Date of Award

Spring 2018

Document Type


Degree Name

Doctor of Philosophy (PhD)




Business Administration-Marketing

Committee Director

Yuping Liu-Thompkins

Committee Member

Mahesh Gopinath

Committee Member

Wu He


Online reviews are gaining importance in determining consumers’ purchase decisions since many consumers trust them as much as personal word-of-mouth. One aspect of reviews that has received great research attention is valence. Valence refers to consumers’ positive or negative evaluations of products. It can be reflected by star ratings or dichotomous choices such as recommendation rates and thumbs up or down rates. The effects of valence reported in previous studies have been equivocal at best. Therefore, the purpose of this dissertation is to identify factors that help reconcile these inconclusive findings.

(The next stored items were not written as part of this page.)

Lemma remove_comments_go_spec fuel filename error done rest w :
  length rest < fuel ->
  exists out o, stripped rest out o /\
    remove_comments_go fuel filename error (done ++ rest) (length done) w =
    match o with
    | None => (Ok (done ++ out), w)
    | Some b =>
        (error filename (Z.of_nat (length done + b) + 1)%Z (u"readability/multiline_comment") 5%Z
           (u"Could not find end of multi-line comment") ≫= fun _ => mret (done ++ out)) w
    end.
Proof.
  revert done rest. induction fuel as [|f IH]; intros pre rest Hf; [lia|].
  cbn [remove_comments_go]. cbv zeta. rewrite length_app.
  destruct (Nat.ltb_spec (length pre) (length pre + length rest)) as [Hlt|Hge].
  2: { assert (rest = []) as -> by (apply nil_length_inv; lia).
       exists [], None. split; [by constructor | done]. }
  unfold FindNextMultiLineCommentStart. rewrite (drop_app_length pre rest).
  destruct (find_line_split comment_starts rest (length pre)) as (a & c & -> & Ha & -> & Hc).
  rewrite length_app in *.
  assert (Forall (fun l => ~ opens_comment l) a) as Ha' by (eapply Forall_impl; [exact Ha|apply not_opens]).
  destruct Hc as [-> | (x & c' & -> & Hx)].
  { exists (a ++ []), None. rewrite app_nil_r. split; [by constructor|].
    destruct (Nat.leb_spec (length pre + (length a + length (@nil (list N)))) (length pre + length a));
      [done|simpl in *; lia]. }
  destruct (Nat.leb_spec (length pre + (length a + length (x :: c'))) (length pre + length a));
    [simpl in *; lia|].
  unfold FindNextMultiLineCommentEnd.
  rewrite (app_assoc pre a), <- (length_app pre a), (drop_app_length (pre ++ a) (x :: c')).
  destruct (find_line_split comment_ends (x :: c') (length (pre ++ a)))
    as (d & e & Hde & Hd & -> & He).
  apply comment_starts_spec in Hx.
  assert (Forall (fun l => ~ closes_comment l) d) as Hd' by (eapply Forall_impl; [exact Hd|apply not_closes]).
  destruct He as [-> | (y & r & -> & Hy)].
  - rewrite app_nil_r in Hde. subst d. exists (a ++ x :: c'), (Some (length a)).
    split; [by constructor|].
    destruct (Nat.leb_spec (length pre + (length a + length (x :: c')))
      (length (pre ++ a) + length (x :: c'))); [|rewrite length_app in *; lia].
    rewrite <- app_assoc, length_app. done.
  - assert (x :: c' = (d ++ [y]) ++ r) as Hsplit by (by rewrite <- app_assoc).
    assert (length (x :: c') = length d + 1 + length r) as Hl
      by (rewrite Hsplit; by rewrite !length_app).
    assert (length r < f) as Hr by lia.
    pose proof (length_app pre a) as Hpa.
    destruct (Nat.leb_spec (length pre + (length a + length (x :: c')))
      (length (pre ++ a) + length d)) as [Hle|_]; [lia|].
    replace (length (pre ++ a) + length d + 1) with (length (pre ++ a) + length (d ++ [y]))
      by (rewrite (length_app d); simpl; lia).
    rewrite Hsplit, remove_range_app.
    set (blank := replicate (length (d ++ [y])) (u"/**/")).
    assert (length ((pre ++ a) ++ blank) = length (pre ++ a) + length (d ++ [y])) as Hb
      by (unfold blank; by rewrite length_app, length_replicate).
    destruct (IH ((pre ++ a) ++ blank) r) as (out & o & Hst & Hgo); [exact Hr|].
    apply comment_ends_spec in Hy. eexists _, _. split.
    { eapply (stripped_comment a x d y (d ++ [y]) r out o); try done.
      destruct d; simpl in *; by simplify_eq. }
    rewrite Hb, <- (app_assoc (pre ++ a) blank r) in Hgo. rewrite Hgo. clear Hgo.
    rewrite <- !app_assoc.
    destruct o as [b|]; [|done]. cbn [fmap option_fmap option_map].
    rewrite Hpa. replace (length pre + length a + length (d ++ [y]) + b)
      with (length pre + (length a + length (d ++ [y]) + b)) by lia. done.
Qed.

The first essay examined emotional arousal (e.g., sad versus angry) as a moderator of the relationship between valence and consumer decisions. Through two lab experiments and one field study utilizing the browsing and purchasing data from a major online retailer, I find that the effect of emotional arousal can be different along the consumer purchase journey. During the search stage, consumers use emotional arousal as a heuristic to make their choices. Extreme reviews (e.g., five-star or one-star rating) with high emotional arousal indicate reviewers’ bias and lack of self- control and are deemed less informative about product performance. Therefore, emotional arousal weakens the effect of valence on consumers’ consideration choices. However, when consumers are at the purchase stage, a more complex cognitive process emerges. Even though they believe that extremely negative reviews with high emotional arousal are uninformative, their anticipated regret leads them to reject products associated with those reviews.

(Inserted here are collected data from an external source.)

Context (Hpair : forall o c, pair o c = true -> op o = true /\ op c = false /\ cl c = true).


Lemma brun_bal body t o b : bal body -> brun (body ++ t) (o :: b) = brun t (o :: b).
Proof.
  intros H. revert t o b.
  induction H as [|c a H1 H2 _ IH|o' a c a' Hp _ IH1 _ IH2]; intros t o b; simpl; [done| |].
  - by rewrite H1, H2.
  - destruct (Hpair _ _ Hp) as (-> & Hc1 & Hc2). rewrite <- app_assoc, IH1. simpl.
    by rewrite Hc1, Hc2, Hp.
Qed.

Lemma brun_close body c t o :
  bal body -> pair o c = true -> brun (body ++ c :: t) [o] = BFound t.
Proof.
  intros Hb Hp. rewrite brun_bal by done. simpl.
  destruct (Hpair _ _ Hp) as (_ & -> & ->). by rewrite Hp.
Qed.

Lemma brun_app t1 t2 b :
  brun (t1 ++ t2) b =
  match brun t1 b with
  | BFound r => BFound (r ++ t2)
  | BFail => BFail
  | BPending b' => brun t2 b'
  end.
Proof.
  revert b. induction t1 as [|c t1 IH]; intros b; simpl; [done|].
  destruct (op c); [done|]. destruct (cl c); [|done].
  destruct b as [|o [|o' b]]; [done| |]; by destruct (pair o c).
Qed.

(** A scan that succeeds has gone through balanced text to the bracket that
    closes the innermost pending one. *)
Lemma brun_split text o b rest :
  brun text (o :: b) = BFound rest ->
  exists body c t, text = body ++ c :: t /\ bal body /\ pair o c = true
    /\ match b with [] => t = rest | _ => brun t b = BFound rest end.
Proof.
  remember (length text) as n eqn:Hn. revert text o b Hn.
  induction n as [n IH] using lt_wf_ind. intros [|c text] o b -> H; simpl in H; [done|].
  assert (forall text' o' b', length text' < length (c :: text) ->
    brun text' (o' :: b') = BFound rest -> _) as IH'
    by (intros text' o' b' Hl; exact (IH _ Hl text' o' b' eq_refl)). clear IH.
  destruct (op c) eqn:Eop.
  - apply IH' in H as (body & c' & t & -> & Hb & Hp & H); [|simpl; lia].
    apply IH' in H as (body' & c'' & t' & -> & Hb' & Hp' & H);
      [|simpl; rewrite length_app; simpl; lia].
    exists (c :: body ++ c' :: body'), c'', t'. simpl. rewrite <- app_assoc.
    split; [done|]. split; [by constructor|]. done.
  - destruct (cl c) eqn:Ecl.
    + destruct (pair o c) eqn:Ep; [|done]. exists [], c, text.
      split; [done|]. split; [constructor|]. split; [done|].
      destruct b; [by simplify_eq|done].
    + apply IH' in H as (body & c' & t & -> & Hb & Hp & H); [|simpl; lia].
      exists (c :: body), c', t. split; [done|]. split; [by constructor|]. done.
Qed.

Lemma brun_found text o rest :
  brun text [o] = BFound rest <->
  exists body c, text = body ++ c :: rest /\ bal body /\ pair o c = true.
Proof.
  split.
  - intros H. apply brun_split in H as (body & c & t & -> & Hb & Hp & ->). by exists body, c.
  - intros (body & c & -> & Hb & Hp). by apply brun_close.
Qed.
End Balanced.

(** The brackets of the program, forwards and backwards. *)
Definition is_open (c : N) : bool := in_chars c (u"([{").
Definition is_close (c : N) : bool := in_chars c (u")]}").
Definition pairs (o c : N) : bool :=
  ((o =c ch "(") && (c =c ch ")")) || ((o =c ch "[") && (c =c ch "]"))
  || ((o =c ch "{") && (c =c ch "}")).

Definition balanced : list N -> Prop := bal is_open is_close pairs.
Definition fwd : list N -> list N -> bres := brun is_open is_close pairs.

Lemma pairs_spec o c :
  pairs o c = true ->
  is_open o = true /\ is_close o = false /\ is_open c = false /\ is_close c = true.
Proof.
  unfold pairs. rewrite !orb_true_iff, !andb_true_iff, !N.eqb_eq.
  intros [[[-> ->]|[-> ->]]|[-> ->]]; by vm_compute.
Qed.
Lemma pairs_fwd o c : pairs o c = true -> is_open o = true /\ is_open c = false /\ is_close c = true.
Proof. intros H%pairs_spec. naive_solver. Qed.


(** ** The stack without its tentative angle brackets *)

Definition bare (a : N) (s : list N) : list N := filter (fun c => c <> a) s.
(** The bottom of the stack is no angle bracket. *)
Definition based (a : N) (s : list N) : Prop := exists o, last s = Some o /\ o <> a.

The second essay suggests that how consumers process valence and volume (i.e., the total number of a product’s reviews) depends on the framing of the numeric information, which subsequently determines the importance of valence in relation to that of volume in consumers’ purchase decisions. Specifically, consumers will utilize different approaches to processing valence and volume information when valence is framed as a percentage of volume (60% of 500 customers recommend) versus when it is represented as an absolute number (e.g., 300 out of 500 customers recommend). Through five lab experiments (including an eye-tracking study), I find that due to the fundamental differences between these approaches, consumers are likely to tradeoff valence for high volume if the valence information is expressed as percentages. However, the dominant effect of review volume diminishes if the absolute number format is applied. The effect of numerical framing thus helps newly introduced high-quality products overcome their disadvantage due to low review volume.